Open Accessp53-mediated apoptosis requires inositol hexakisphosphate kinase-2
Author(s) -
Michael A. Koldobskiy,
Anutosh Chakraborty,
J. Kent Werner,
Adele M. Snowman,
Krishna R. Juluri,
M. Scott Vandiver,
Se-Yun Kim,
Shira Heletz,
Solomon H. Snyder
Publication year - 2010
Publication title -
proceedings of the national academy of sciences of the united states of america
Language(s) - English
Resource type - Journals
eISSN - 1091-6490
pISSN - 0027-8424
DOI - 10.1073/pnas.1015671107
Subject(s) - inositol , apoptosis , kinase , microbiology and biotechnology , cell cycle checkpoint , programmed cell death , biology , tumor suppressor gene , cell cycle , cyclin dependent kinase 4 , cyclin dependent kinase 2 , chemistry , cancer research , protein kinase a , gene , biochemistry , carcinogenesis , receptor
Inositol pyrophosphates have been implicated in numerous biological processes.

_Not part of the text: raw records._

Lemma method_runs evs : ∀ open calls past w hs h hist,
  method_inv open calls past w hs h hist → method_legal (length calls) open evs →
  (∀ n i, (calls ++ arrivals evs) !! n = Some i →
     ∃ c, call_alone i (happened n (past ++ evs)) call_fresh = (Ret tt, c)) →
  ∃ w' hs' h' hist', for_each_in run_method_event evs w = (Ret tt, w') ∧
    method_inv (open && open_after evs) (calls ++ arrivals evs) (past ++ evs) w' hs' h' hist'.
Proof.
  induction evs as [|ev evs IH]; intros open calls past w hs h hist Hinv Hleg Hrun.
  { exists w, hs, h, hist. by rewrite andb_true_r, !app_nil_r. }
  assert (∀ calls' open' w1 hs1 h1 hist1, run_method_event ev w = (Ret tt, w1) →
    method_inv open' calls' (past ++ [ev]) w1 hs1 h1 hist1 → method_legal (length calls') open' evs →
    calls' ++ arrivals evs = calls ++ arrivals (ev :: evs) →
    open' && open_after evs = open && open_after (ev :: evs) →
    ∃ w' hs' h' hist', for_each_in run_method_event (ev :: evs) w = (Ret tt, w') ∧
      method_inv (open && open_after (ev :: evs)) (calls ++ arrivals (ev :: evs)) (past ++ ev :: evs)
        w' hs' h' hist') as Hstep.
  { intros calls' open' w1 hs1 h1 hist1 Hev Hinv1 Hleg1 Hcalls Hopen.
    destruct (IH _ _ _ _ _ _ _ Hinv1 Hleg1) as (w' & hs' & h' & hist' & Hrun' & Hinv').
    { rewrite Hcalls, <- app_assoc. exact Hrun. }
    exists w', hs', h', hist'. split; [by eapply runs_bind|].
    by rewrite Hcalls, Hopen, <- app_assoc in Hinv'. }
  assert (∀ n i, (calls ++ arrivals (ev :: evs)) !! n = Some i →
    ∃ c, call_alone i (happened n (past ++ [ev])) call_fresh = (Ret tt, c)) as Hnow.
  { intros n i Hi. destruct (Hrun n i Hi) as [c Hc]. unfold happened in *.
    rewrite (app_assoc past [ev] evs : past ++ ev :: evs = _), omap_app in Hc.
    by eapply call_alone_prefix. }
  destruct ev as [i|n m|].
  - destruct Hleg as [-> Hleg]. destruct (Hnow (length calls) i) as [c Hc].
    { by rewrite lookup_app_r, Nat.sub_diag. }
    rewrite happened_snoc, app_nil_r, (minv_future _ _ _ _ _ _ _ Hinv) in Hc by lia.
    destruct (method_arrives _ _ _ _ _ _ i c Hinv Hc) as (w1 & h1 & Hev & Hinv1).
    eapply Hstep; [exact Hev|exact Hinv1| | |done].
    + rewrite length_app. simpl. by rewrite Nat.add_1_r.
    + simpl. by rewrite <- app_assoc.
  - destruct Hleg as [Hn Hleg]. apply lookup_lt_is_Some in Hn as [i Hi].
    destruct (Hnow n i) as [c Hc]; [by apply lookup_app_l_Some|].
    rewrite happened_snoc, decide_True in Hc by done.
    destruct (method_happens _ _ _ _ _ _ _ n m i c Hinv Hi Hc) as (w1 & hist1 & Hev & Hinv1).
    by eapply Hstep.
  - destruct Hleg as [-> Hleg].
    destruct (method_shuts_down _ _ _ _ _ _ Hinv) as (w1 & Hev & Hinv1).
    by eapply Hstep.
Qed.
(* ===== verification/ServerLaws.v ===== *)
(** What starting a server does, in order; that every server and shutdown queue is
    destroyed once whatever is moved where; and what a failing port and a move
    leave behind. *)

From Stdlib Require Import Sorted.
From S2P Require Import Prelude Errors Effects FunctionTraits ServiceConfig Server.

(** *** The set of queues *)

Lemma set_insert_elem q s x : x ∈ set_insert q s ↔ x = q ∨ x ∈ s.
Proof.
  induction s as [|y s IH]; simpl.
  - by rewrite list_elem_of_singleton, elem_of_nil; naive_solver.
  - repeat case_decide; subst; rewrite ?elem_of_cons, ?IH; naive_solver.
Qed.

Definition sorted_set : list nat → Prop := StronglySorted lt.

Lemma set_insert_sorted q s : sorted_set s → sorted_set (set_insert q s).
Proof.
  induction 1 as [|y s Hs IH Hall]; simpl; [by repeat constructor|].
  repeat case_decide; subst.
  - constructor; [by constructor|]. constructor; [done|].
    eapply Forall_impl; [exact Hall|]. simpl. lia.
  - by constructor.
  - constructor; [done|]. apply Forall_forall. intros x [->|Hx]%set_insert_elem; [lia|].
    by eapply Forall_forall in Hall.
Qed.

Lemma sorted_set_NoDup s : sorted_set s → NoDup s.
Proof.
  induction 1 as [|y s Hs IH Hall]; constructor; [|done].
  intros Hin. eapply Forall_forall in Hall; [|done]. lia.
Qed.

Lemma foldl_set_insert qs : ∀ s,
  sorted_set s →
  sorted_set (foldl (λ s q, set_insert q s) s qs) ∧
  ∀ x, x ∈ foldl (λ s q, set_insert q s) s qs ↔ x ∈ qs ∨ x ∈ s.
Proof.
  induction qs as [|q qs IH]; intros s Hs; simpl.
  - split; [done|]. intros x. rewrite elem_of_nil. naive_solver.
  - destruct (IH (set_insert q s)) as [Hsort Hin]; [by apply set_insert_sorted|].
    split; [done|]. intros x. rewrite Hin, set_insert_elem, elem_of_cons. naive_solver.
Qed.

Lemma queues_to_register_spec q dq ms :
  NoDup (queues_to_register q dq ms) ∧
  ∀ x, x ∈ queues_to_register q dq ms ↔ x = q ∨ ∃ m, m ∈ ms ∧ x ∈ method_queues dq m.
Proof.
  destruct (foldl_set_insert (q :: (ms ≫= method_queues dq)) []) as [Hsort Hin];
    [constructor|].
  split; [by apply sorted_set_NoDup|]. intros x. unfold queues_to_register.
  rewrite Hin, elem_of_cons, list_elem_of_bind, elem_of_nil. naive_solver.
Qed.

Section Laws.
Context {F : Type}.
Context (add_to_config : F → config F → F * config F).
Context (bind_port : string → Z).
Context (register_method : list core_call → nat → string → bool → option nat).
Context (next_event : list core_call → nat → event_type).

(** *** The calls of a start *)

Lemma core_do_run c w :
  core_do c w = (Ret tt, CoreWorld (next_handle w) (core_calls w ++ [c]) (bound_ports w)).
Proof. done. Qed.

#[local] Opaque core_do.

Lemma core_do_all {A} (f : A → core_call) xs w :
  for_each_in (λ x, core_do (f x)) xs w =
  (Ret tt, CoreWorld (next_handle w) (core_calls w ++ (f <$> xs)) (bound_ports w)).
Proof.
  revert w. induction xs as [|x xs IH]; intros w.
  - simpl. rewrite app_nil_r. by destruct w.
  - cbn [for_each_in]. unfold mbind, M_bind. rewrite core_do_run, IH. simpl.
    by rewrite <- app_assoc.
Qed.
(* ===== verification/ClientBidirLaws.v ===== *)
(** The client's bidirectional session refines a small machine that says what is
    sent, received and finished, under every interleaving of the two directions
    but two: the end of the replies that is received while the half-close is in
    flight ([client_bidir_double_finish]), and requests that end before the metadata
    has been exchanged with none written ([client_bidir_early_end_lost]). *)

From S2P Require Import Prelude Errors Effects FutureUtils FutureStorage Future Grpc.
From S2P Require Import StreamStorage StreamLaws CallHandler Client ClientReader ClientBidir.

Ltac unfold_cb :=
  unfold cb_with_lock, cb_set_rep, cb_set_replies, cb_set_mtx, cb_set_can_send,
    cb_set_finished_sending, cb_set_finished_receiving, cb_set_end_sent, cb_set_buffer,
    cb_set_pending, cb_core_status, with_replies, on_replies, modify_session, get_session,
    put_session, modify_obj, set_obj, releases; munfold; simpl.

(** *** The machine *)

Section Machine.
Context {ReqT RepT H : Type} `{!Serializer ReqT, !Serializer RepT}.

Inductive cb_phase := CHandshake | CSending (v : ReqT) | CIdle | CClosing | CClosed.
Inductive cr_phase := CNot_started | CPending | CEnded.
Inductive ct_phase := CNo_status | CStatus | COver.

(** [m_vs] requests were written, [m_k] of them sent, [m_raws] were received. *)
Record cb_machine := CbMachine {
  m_vs : list ReqT;
  m_k : nat;
  m_fin : bool;
  m_ph : cb_phase;
  m_r : cr_phase;
  m_t : ct_phase;
  m_raws : list byte_buffer;
  m_cancels : nat
}.

Definition cb_start : cb_machine := CbMachine [] 0 false CHandshake CNot_started CNo_status [] 0.

(** The sending direction goes on with the next request, or the end. *)
Definition cb_next (vs : list ReqT) (k : nat) (fin : bool) : nat * cb_phase :=
  match vs !! k with
  | Some v => (S k, CSending v)
  | None => (k, if fin then CClosing else CIdle)
  end.
Definition cb_advance (m : cb_machine) : cb_machine :=
  let kph := cb_next (m_vs m) (m_k m) (m_fin m) in
  CbMachine (m_vs m) (fst kph) (m_fin m) (snd kph) (m_r m) (m_t m) (m_raws m) (m_cancels m).
Definition cb_advance_idle (m : cb_machine) : cb_machine :=
  match m_ph m with CIdle => cb_advance m | _ => m end.

(** What an event does, where it can happen and the session can take it.  Two that
    can happen are refused: requests that end in [CHandshake] with none written, whose
    half-close is never sent ([client_bidir_early_end_lost]), and the end of the replies
    in [CClosing], which makes the session ask twice for the status
    ([client_bidir_double_finish]).  The others refused are those that the request
    promise or the core cannot produce: a request or an end after the end, a completion
    of a batch that is not in flight, or a message that does not parse, on which
    [deserialize] throws out of [exec]. *)
Definition cb_machine_step (ev : cb_event (ReqT:=ReqT) (H:=H)) (m : cb_machine) :
  option cb_machine :=
  let '(CbMachine vs k fin ph r t raws c) := m in
  match ev with
  | CB_push v =>
      if fin then None else
      Some (cb_advance_idle (CbMachine (vs ++ [v]) k fin ph r t raws c))
  | CB_end e =>
      match fin, ph, vs with
      | true, _, _ | false, CHandshake, [] => None
      | false, _, _ =>
          Some (cb_advance_idle (CbMachine vs k true ph r t raws
                  (match e with None => c | Some _ => S c end)))
      end
  | CB_sent f =>
      match ph with
      | CHandshake =>
          if decide (f = 2%Z) then
            Some (cb_advance (CbMachine vs k fin ph CPending t raws c))
          else None
      | CSending _ =>
          if decide (f = 1%Z) then Some (cb_advance m) else None
      | CClosing =>
          if decide (f = 4%Z) then
            Some (CbMachine vs k fin CClosed r
                    (match r with CEnded => CStatus | _ => t end) raws c)
          else None
      | CIdle | CClosed => None
      end
  | CB_received (Some raw) =>
      match r, deserialize (T:=RepT) raw with
      | CPending, Some _ => Some (CbMachine vs k fin ph r t (raws ++ [raw]) c)
      | _, _ => None
      end
  | CB_received None =>
      match r, ph with
      | CPending, CClosing => None
      | CPending, CClosed => Some (CbMachine vs k fin ph CEnded CStatus raws c)
      | CPending, _ => Some (CbMachine vs k fin ph CEnded t raws c)
      | _, _ => None
      end
  | CB_status status error_string =>
      match t with
      | CStatus =>
          if decide (status = GRPC_STATUS_OK ∨ error_string ≠ None) then
            Some (CbMachine vs k fin ph r COver raws c)
          else None
      | _ => None
      end
  | CB_attach _ _ => Some m
  end.

Fixpoint cb_machine_run (evs : list (cb_event (ReqT:=ReqT) (H:=H))) (m : cb_machine) :
  option cb_machine :=
  match evs with
  | [] => Some m
  | ev :: evs => cb_machine_step ev m ≫= cb_machine_run evs
  end.

(** What the replies' stream gets. *)
Definition cb_stream_events (ev : cb_event (ReqT:=ReqT) (H:=H)) : list (stream_event RepT H) :=
  match ev with
  | CB_received (Some raw) =>
      match deserialize raw with Some v => [E_push v] | None => [] end
  | CB_status status error_string =>
      [E_end (if decide (status = GRPC_STATUS_OK) then None
              else Some (Rpc_error status (default ""%string error_string)))]
  | CB_attach q h => [E_attach q h]
  | _ => []
  end.

(** The batches of each part, in flight and since the start. *)
Definition cb_send_op (v : ReqT) : grpc_op := op_send_message (serialize v).
Definition cb_metadata : batch := Batch cb_metadata_ops 2.
Definition cb_message (v : ReqT) : batch := Batch [cb_send_op v] 1.
Definition cb_close : batch := Batch cb_close_ops 4.
Definition cb_status : batch := Batch cb_status_ops 8.
Definition cb_recv : batch := Batch cb_recv_ops 0.

Definition cb_send_part (ph : cb_phase) : list batch :=
  match ph with
  | CHandshake => [cb_metadata]
  | CSending v => [cb_message v]
  | CClosing => [cb_close]
  | CIdle | CClosed => []
  end.
Definition cb_recv_part (r : cr_phase) : list batch :=
  match r with CPending => [cb_recv] | _ => [] end.
Definition cb_tail_part (t : ct_phase) : list batch :=
  match t with CStatus => [cb_status] | _ => [] end.
Definition cb_closed (ph : cb_phase) : bool :=
  match ph with CClosing | CClosed => true | _ => false end.
Definition cb_ready (ph : cb_phase) : bool :=
  match ph with CHandshake | CSending _ => false | _ => true end.
Definition cb_asked (t : ct_phase) : bool := match t with CNo_status => false | _ => true end.
Definition cb_live (t : ct_phase) : bool := match t with COver => false | _ => true end.
Definition cr_ended (r : cr_phase) : bool := match r with CEnded => true | _ => false end.

Definition cb_in_flight (m : cb_machine) : list batch :=
  cb_send_part (m_ph m) ++ cb_recv_part (m_r m) ++ cb_tail_part (m_t m).
Definition cb_control_batches (m : cb_machine) : list batch :=
  cb_metadata :: (cb_message <$> take (m_k m) (m_vs m)) ++
    (if cb_closed (m_ph m) then [cb_close] else []) ++
    (if cb_asked (m_t m) then [cb_status] else []).
(** What has been released, the members at the end. *)
Definition cb_released (m : cb_machine) : list release :=
  (Release_buffer ∘ serialize <$> take (m_k m) (m_vs m)) ++ (Release_buffer <$> m_raws m) ++
    (if cb_live (m_t m) then [] else [Release_metadata; Release_metadata; Release_call]).

(** Which states occur. *)
Record cb_machine_ok (m : cb_machine) : Prop := {
  mok_len : m_k m ≤ length (m_vs m);
  mok_ph : match m_ph m with
    | CHandshake => m_k m = 0 ∧ m_r m = CNot_started ∧ (m_fin m = true → m_vs m ≠ [])
    | CSending _ => m_r m ≠ CNot_started
    | CIdle => m_k m = length (m_vs m) ∧ m_fin m = false ∧ m_r m ≠ CNot_started
    | CClosing | CClosed => m_k m = length (m_vs m) ∧ m_fin m = true ∧ m_r m ≠ CNot_started
    end;
  mok_t : (m_t m = CNo_status ∧ (m_ph m = CClosed → m_r m ≠ CEnded)) ∨
          (m_t m ≠ CNo_status ∧ m_ph m = CClosed ∧ m_r m = CEnded)
}.

Lemma cb_advance_ok m :
  m_k m ≤ length (m_vs m) → m_r m ≠ CNot_started → m_t m = CNo_status →
  cb_machine_ok (cb_advance m).
Proof.
  intros Hlen Hr Ht. unfold cb_advance, cb_next.
  destruct (m_vs m !! m_k m) as [v|] eqn:Hv; split; simpl.
  - by apply lookup_lt_Some in Hv.
  - done.
  - by left.
  - done.
  - apply lookup_ge_None in Hv. destruct (m_fin m); (split; [lia|]); by split.
  - left. split; [done|]. by destruct (m_fin m).
Qed.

Inositol hexakisphosphate kinase-2 (IP6K2), which generates the inositol pyrophosphate, diphosphoinositol pentakisphosphate (IP7), influences apoptotic cell death. The tumor suppressor p53 responds to genotoxic stress by engaging a transcriptional program leading to cell-cycle arrest or apoptosis. We demonstrate that IP6K2 is required for p53-mediated apoptosis and modulates the outcome of the p53 response. Gene disruption of IP6K2 in colorectal cancer cells selectively impairs p53-mediated apoptosis, instead favoring cell-cycle arrest. IP6K2 acts by binding directly to p53 and decreasing expression of proarrest gene targets such as the cyclin-dependent kinase inhibitor p21.